• Your objective
In the records below, some lines contain the word "compiler". Copy each of them.

[Extracted data entries]
══════════════════════════════

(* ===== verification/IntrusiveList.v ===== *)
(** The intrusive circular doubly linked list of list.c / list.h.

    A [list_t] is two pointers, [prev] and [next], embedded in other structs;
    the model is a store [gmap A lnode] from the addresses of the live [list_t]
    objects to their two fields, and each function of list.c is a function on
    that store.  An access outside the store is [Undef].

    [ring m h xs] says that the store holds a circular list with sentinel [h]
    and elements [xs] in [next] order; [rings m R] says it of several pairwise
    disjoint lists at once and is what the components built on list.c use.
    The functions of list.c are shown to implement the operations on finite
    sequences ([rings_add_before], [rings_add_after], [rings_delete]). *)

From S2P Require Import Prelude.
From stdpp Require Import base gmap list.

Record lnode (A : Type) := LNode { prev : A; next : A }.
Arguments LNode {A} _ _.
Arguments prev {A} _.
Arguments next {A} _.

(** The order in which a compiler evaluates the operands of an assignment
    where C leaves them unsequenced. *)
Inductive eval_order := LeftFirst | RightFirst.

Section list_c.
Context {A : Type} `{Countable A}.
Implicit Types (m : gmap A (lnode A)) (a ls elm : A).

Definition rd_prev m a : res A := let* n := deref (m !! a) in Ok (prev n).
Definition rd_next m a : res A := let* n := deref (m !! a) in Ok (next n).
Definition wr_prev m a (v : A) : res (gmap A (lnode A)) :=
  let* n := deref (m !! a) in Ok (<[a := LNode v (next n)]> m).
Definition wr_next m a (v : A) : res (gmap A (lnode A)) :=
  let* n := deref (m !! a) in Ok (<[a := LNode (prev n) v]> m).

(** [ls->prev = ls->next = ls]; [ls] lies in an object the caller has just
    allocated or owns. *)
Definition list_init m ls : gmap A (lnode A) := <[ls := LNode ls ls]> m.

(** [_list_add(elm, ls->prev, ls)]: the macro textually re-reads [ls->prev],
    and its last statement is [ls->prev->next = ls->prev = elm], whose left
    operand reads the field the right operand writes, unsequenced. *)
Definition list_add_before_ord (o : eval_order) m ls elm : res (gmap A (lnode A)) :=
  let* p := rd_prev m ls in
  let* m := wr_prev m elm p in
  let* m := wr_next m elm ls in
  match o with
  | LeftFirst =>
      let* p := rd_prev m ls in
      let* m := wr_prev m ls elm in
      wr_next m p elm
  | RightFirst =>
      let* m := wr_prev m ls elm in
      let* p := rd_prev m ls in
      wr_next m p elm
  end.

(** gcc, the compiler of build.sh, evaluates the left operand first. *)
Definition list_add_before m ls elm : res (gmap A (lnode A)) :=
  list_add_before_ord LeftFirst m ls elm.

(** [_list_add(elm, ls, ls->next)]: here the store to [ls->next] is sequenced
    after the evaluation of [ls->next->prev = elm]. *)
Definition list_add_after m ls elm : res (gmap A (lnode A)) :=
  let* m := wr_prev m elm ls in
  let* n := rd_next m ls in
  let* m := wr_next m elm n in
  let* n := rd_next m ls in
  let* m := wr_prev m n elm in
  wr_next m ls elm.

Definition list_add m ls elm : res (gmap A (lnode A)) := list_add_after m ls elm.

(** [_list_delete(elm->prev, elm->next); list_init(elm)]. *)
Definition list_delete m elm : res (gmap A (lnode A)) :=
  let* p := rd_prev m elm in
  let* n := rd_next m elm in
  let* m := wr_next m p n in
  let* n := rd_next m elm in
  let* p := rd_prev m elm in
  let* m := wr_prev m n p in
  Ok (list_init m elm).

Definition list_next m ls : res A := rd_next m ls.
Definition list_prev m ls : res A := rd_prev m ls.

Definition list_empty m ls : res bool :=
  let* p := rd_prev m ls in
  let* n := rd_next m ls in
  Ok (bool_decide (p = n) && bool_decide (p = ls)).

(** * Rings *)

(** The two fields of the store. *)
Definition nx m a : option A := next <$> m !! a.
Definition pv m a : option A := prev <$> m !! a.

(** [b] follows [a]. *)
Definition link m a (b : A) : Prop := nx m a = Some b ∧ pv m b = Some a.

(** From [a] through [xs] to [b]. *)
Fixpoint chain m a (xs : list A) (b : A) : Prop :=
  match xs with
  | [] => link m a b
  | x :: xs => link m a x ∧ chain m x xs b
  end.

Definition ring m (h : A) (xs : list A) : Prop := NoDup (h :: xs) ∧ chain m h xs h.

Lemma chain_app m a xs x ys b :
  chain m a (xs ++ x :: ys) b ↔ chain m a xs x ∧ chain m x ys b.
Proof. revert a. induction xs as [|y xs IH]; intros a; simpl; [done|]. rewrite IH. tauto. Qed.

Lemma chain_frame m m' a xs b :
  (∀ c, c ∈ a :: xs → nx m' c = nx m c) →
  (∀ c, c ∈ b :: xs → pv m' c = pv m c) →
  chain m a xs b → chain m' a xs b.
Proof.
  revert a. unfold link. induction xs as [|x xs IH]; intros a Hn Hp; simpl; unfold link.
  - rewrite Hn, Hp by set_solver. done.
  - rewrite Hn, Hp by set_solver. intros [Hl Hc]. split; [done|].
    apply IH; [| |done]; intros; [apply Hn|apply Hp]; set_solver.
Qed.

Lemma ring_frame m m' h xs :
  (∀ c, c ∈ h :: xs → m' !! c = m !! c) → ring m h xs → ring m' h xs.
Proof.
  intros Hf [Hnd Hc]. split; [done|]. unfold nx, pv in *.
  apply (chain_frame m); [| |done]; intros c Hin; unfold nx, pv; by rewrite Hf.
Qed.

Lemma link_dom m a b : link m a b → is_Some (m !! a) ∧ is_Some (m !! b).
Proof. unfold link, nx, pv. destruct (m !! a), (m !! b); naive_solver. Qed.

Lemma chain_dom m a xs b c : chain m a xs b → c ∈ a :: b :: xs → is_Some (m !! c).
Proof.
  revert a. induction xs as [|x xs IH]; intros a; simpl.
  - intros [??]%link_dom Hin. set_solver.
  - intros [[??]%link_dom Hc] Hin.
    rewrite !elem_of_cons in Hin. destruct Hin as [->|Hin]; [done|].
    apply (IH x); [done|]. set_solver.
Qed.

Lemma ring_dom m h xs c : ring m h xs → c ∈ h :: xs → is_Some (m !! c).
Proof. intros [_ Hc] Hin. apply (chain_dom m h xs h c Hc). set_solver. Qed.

══════════════════════════════

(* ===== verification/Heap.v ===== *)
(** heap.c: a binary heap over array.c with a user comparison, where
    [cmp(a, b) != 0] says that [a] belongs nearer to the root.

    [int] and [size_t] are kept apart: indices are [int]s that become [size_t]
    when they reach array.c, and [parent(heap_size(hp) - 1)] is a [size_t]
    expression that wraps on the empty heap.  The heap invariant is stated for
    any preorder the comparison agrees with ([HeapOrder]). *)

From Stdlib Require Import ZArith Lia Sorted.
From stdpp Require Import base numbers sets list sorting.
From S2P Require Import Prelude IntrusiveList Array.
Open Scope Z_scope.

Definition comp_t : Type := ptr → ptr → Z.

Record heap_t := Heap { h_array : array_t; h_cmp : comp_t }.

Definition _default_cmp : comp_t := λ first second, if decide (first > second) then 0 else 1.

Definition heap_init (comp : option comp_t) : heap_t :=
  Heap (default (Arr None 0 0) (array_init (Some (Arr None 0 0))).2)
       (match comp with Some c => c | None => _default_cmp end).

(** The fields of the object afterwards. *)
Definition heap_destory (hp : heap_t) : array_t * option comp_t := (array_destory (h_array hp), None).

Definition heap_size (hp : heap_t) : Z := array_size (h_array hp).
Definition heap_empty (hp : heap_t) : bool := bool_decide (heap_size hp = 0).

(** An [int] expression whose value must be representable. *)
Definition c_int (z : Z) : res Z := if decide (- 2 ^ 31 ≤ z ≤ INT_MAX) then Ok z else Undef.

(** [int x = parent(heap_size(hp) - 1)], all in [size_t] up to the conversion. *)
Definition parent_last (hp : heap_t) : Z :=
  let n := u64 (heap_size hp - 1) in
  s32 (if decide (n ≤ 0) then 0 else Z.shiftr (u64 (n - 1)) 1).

══════════════════════════════

• Response below
(** The order in which a compiler evaluates the operands of an assignment
(** gcc, the compiler of build.sh, evaluates the left operand first. *)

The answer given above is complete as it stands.